Разумеется, пострижение умирающего — да еще в высшую монашескую степень! — противоречило самой идее иночества (31, 326). Однако для Александра было сделано исключение. Позднее, следуя, его примеру, многие русские князья перед кончиной принимали схиму. Это стало своего рода обычаем. Для самого Александра примером, вероятно, и здесь послужил его дед: Мстислав Удалой перед смертью также принял схиму (23, 51).
14 ноября 1263 г. Александр скончался. Весть о его кончине разнеслась мгновенно. Скорбь была всеобщей и неподдельной. Новгородский летописец сопроводил сообщение о смерти Александра несколькими прочувствованными словами: „Дай, Господи милосердный, видеть ему лицо Твое в будущий век со всеми угодниками, так же отдававшими жизнь свою за Новгород и за всю Русскую землю“ (7, 313).
Тело умершего князя понесли во Владимир. За несколько верст от города, в Боголюбове, его встретил народ и все местное духовенство во главе с митрополитом Кириллом. На отпевании Кирилл, обращаясь к собравшимся, сказал: „Дети мои, знайте, что уже зашло солнце земли Суздальской!“ (8, 439).

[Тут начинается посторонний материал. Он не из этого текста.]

(* ===== verification/LogStore.v ===== *)
(** * The storage engine interface

    The [LogStore] trait of [d-engine-core/src/storage/storage_engine.rs] as a
    class of operations, and the laws the raft log relies on: what a reader of the
    store sees after each successful write ([ls_view]) and which entries survive a
    power loss ([ls_survives]). *)

From stdpp Require Import base tactics numbers option list gmap.
From S2P Require Import Prelude Types TermSegments BufferedLog LogInv LogSpec.

Class LogStore (S : Type) := {
  persist_entries : S → list Entry → S * result unit;
  store_entry : S → N → option Entry;
  get_entries : S → N → N → list Entry;
  store_purge : S → LogId → S * result unit;
  store_truncate : S → N → S * result unit;
  replace_range : S → N → list Entry → S * result unit;
  is_write_durable : S → bool;
  store_flush : S → S * result unit;
  store_reset : S → S * result unit;
  store_last_index : S → N;
  load_purge_boundary : S → result (option LogId);
}.

(** The trait's default [replace_range]: [truncate] then [persist_entries]. *)
Definition default_replace_range {S} (truncate : S → N → S * result unit)
    (persist : S → list Entry → S * result unit) (s : S) (from_index : N) (new_entries : list Entry)
    : S * result unit :=
  match truncate s from_index with
  | (s1, Err e) => (s1, Err e)
  | (s1, Ok _) => match new_entries with
                  | [] => (s1, Ok tt)
                  | _ => persist s1 new_entries
                  end
  end.

(** [BufferedRaftLog::new]: the log recovered from what the store reports. *)
Definition log_open {S} `{LogStore S} (s : S) : BufferedRaftLog :=
  log_new (store_last_index s) (Some (get_entries s 1 (store_last_index s)))
    (match load_purge_boundary s with Ok b => Some b | Err _ => None end).

(** What the raft log relies on, as long as no operation has failed ([ls_ok]):
    [ls_view] is the contents a reader sees, and [ls_survives s i e] says that every
    power loss in state [s] leaves the entry [e] at index [i]. *)
Class LogStoreLaws (S : Type) `{LogStore S} := {
  ls_ok : S → Prop;
  ls_view : S → gmap N Entry;
  ls_survives : S → N → Entry → Prop;
  (** a successful write is visible *)
  persist_ok s es s' : ls_ok s → persist_entries s es = (s', Ok tt) → ls_ok s';
  persist_view s es s' :
    ls_ok s → persist_entries s es = (s', Ok tt) → ls_view s' = insert_entries (ls_view s) es;
  (** a write never revokes a durable entry it does not change *)
  persist_survives s es s' i e :
    ls_ok s → persist_entries s es = (s', Ok tt) → ls_survives s i e →
    (∀ e', e' ∈ es → e_index e' = i → e' = e) → ls_survives s' i e;
  (** a successful purge only drops entries up to the cutoff *)
  purge_ok s cutoff s' : ls_ok s → store_purge s cutoff = (s', Ok tt) → ls_ok s';
  purge_view s cutoff s' i :
    ls_ok s → store_purge s cutoff = (s', Ok tt) → lid_index cutoff < i →
    ls_view s' !! i = ls_view s !! i;
  purge_survives s cutoff s' i e :
    ls_ok s → store_purge s cutoff = (s', Ok tt) → lid_index cutoff < i →
    ls_view s !! i = Some e → ls_survives s i e → ls_survives s' i e;
  (** a successful flush makes the visible contents durable *)
  flush_ok s s' : ls_ok s → store_flush s = (s', Ok tt) → ls_ok s';
  flush_view s s' : ls_ok s → store_flush s = (s', Ok tt) → ls_view s' = ls_view s;
  flush_survives s s' i e :
    ls_ok s → store_flush s = (s', Ok tt) → ls_view s !! i = Some e → ls_survives s' i e;
  (** a write-through store needs no flush *)
  write_durable_survives s i e :
    ls_ok s → is_write_durable s = true → ls_view s !! i = Some e → ls_survives s i e;
}.

(** ** A reference store

    Two maps: what was written, and what was written at the last flush. *)
Record MemStore := mkMemStore { ms_view : gmap N Entry; ms_stable : gmap N Entry }.

Definition mem_store_purge (s : MemStore) (c : LogId) : MemStore :=
  mkMemStore (filter (λ p, lid_index c < p.1) (ms_view s)) (filter (λ p, lid_index c < p.1) (ms_stable s)).

Definition mem_store_truncate (s : MemStore) (i : N) : MemStore :=
  mkMemStore (truncate_from (ms_view s) i) (truncate_from (ms_stable s) i).

#[global] Instance MemStore_LogStore : LogStore MemStore := {
  persist_entries s es := (mkMemStore (insert_entries (ms_view s) es)
    (filter (λ p, ms_stable s !! p.1 = Some p.2) (insert_entries (ms_stable s) es)), Ok tt);
  store_entry s i := ms_view s !! i;
  get_entries s lo hi := (om_range lo hi (ms_view s)).*2;
  store_purge s c := (mem_store_purge s c, Ok tt);
  store_truncate s i := (mem_store_truncate s i, Ok tt);
  replace_range := default_replace_range (λ s i, (mem_store_truncate s i, Ok tt))
    (λ s es, (mkMemStore (insert_entries (ms_view s) es) (ms_stable s), Ok tt));
  is_write_durable _ := false;
  store_flush s := (mkMemStore (ms_view s) (ms_view s), Ok tt);
  store_reset _ := (mkMemStore ∅ ∅, Ok tt);
  store_last_index s := default 0 (fst <$> om_back (ms_view s));
  load_purge_boundary _ := Ok None;
}.

Lemma insert_entries_keep (m : gmap N Entry) es i e :
  m !! i = Some e → (∀ e', e' ∈ es → e_index e' = i → e' = e) → insert_entries m es !! i = Some e.
Proof.
  unfold insert_entries. revert m. induction es as [|a es IH]; intros m Hm Hall; [done|]. simpl.
  apply IH; [|intros e' He'; apply Hall; by right].
  destruct (decide (e_index a = i)) as [Heq|Hne].
  - rewrite (Hall a) by (by left || done). rewrite <-(Hall a) by (by left || done).
    rewrite Heq. apply lookup_insert_eq.
  - by rewrite lookup_insert_ne.
Qed.

Lemma insert_entries_in (m : gmap N Entry) es i e :
  e ∈ es → e_index e = i → (∀ e', e' ∈ es → e_index e' = i → e' = e) → insert_entries m es !! i = Some e.
Proof.
  unfold insert_entries. revert m. induction es as [|a es IH]; intros m He Hi Hall; [by apply not_elem_of_nil in He|].
  simpl. destruct (decide (e ∈ es)) as [Hin|Hin].
  - apply IH; [done|done|]. intros e' He'. apply Hall. by right.
  - apply elem_of_cons in He as [<-|]; [|done].
    apply insert_entries_keep; [rewrite Hi; apply lookup_insert_eq|].
    intros e' He'. apply Hall. by right.
Qed.

#[global] Instance MemStore_LogStoreLaws : LogStoreLaws MemStore.
Proof.
  refine {| ls_ok _ := True; ls_view := ms_view; ls_survives s i e := ms_stable s !! i = Some e |}; simpl.
  - done.
  - by intros s es s' _ [= <-].
  - intros s es s' i e _ [= <-] Hi Hall. simpl. apply map_lookup_filter_Some.
    split; [by apply insert_entries_keep|done].
  - done.
  - intros s c s' i _ [= <-] Hi. simpl. apply option_eq_iff. intros e.
    rewrite map_lookup_filter_Some. simpl. tauto.
  - intros s c s' i e _ [= <-] Hi _ He. simpl. apply map_lookup_filter_Some. done.
  - done.
  - by intros s s' _ [= <-].
  - by intros s s' i e _ [= <-].
  - done.
Defined.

24 ноября тело Александра было предано земле в соборе владимирского Рождественского монастыря. Обычно великих князей Владимирских хоронили в кафедральном Успенском соборе. Однако здесь был особый случай: князь, став монахом, по-видимому, пожелал быть погребенным в монастыре. Вероятно, и сам постриг Александра в великую схиму совершил кто-то из клириков Рождественского монастыря — главного монастыря стольного Владимира.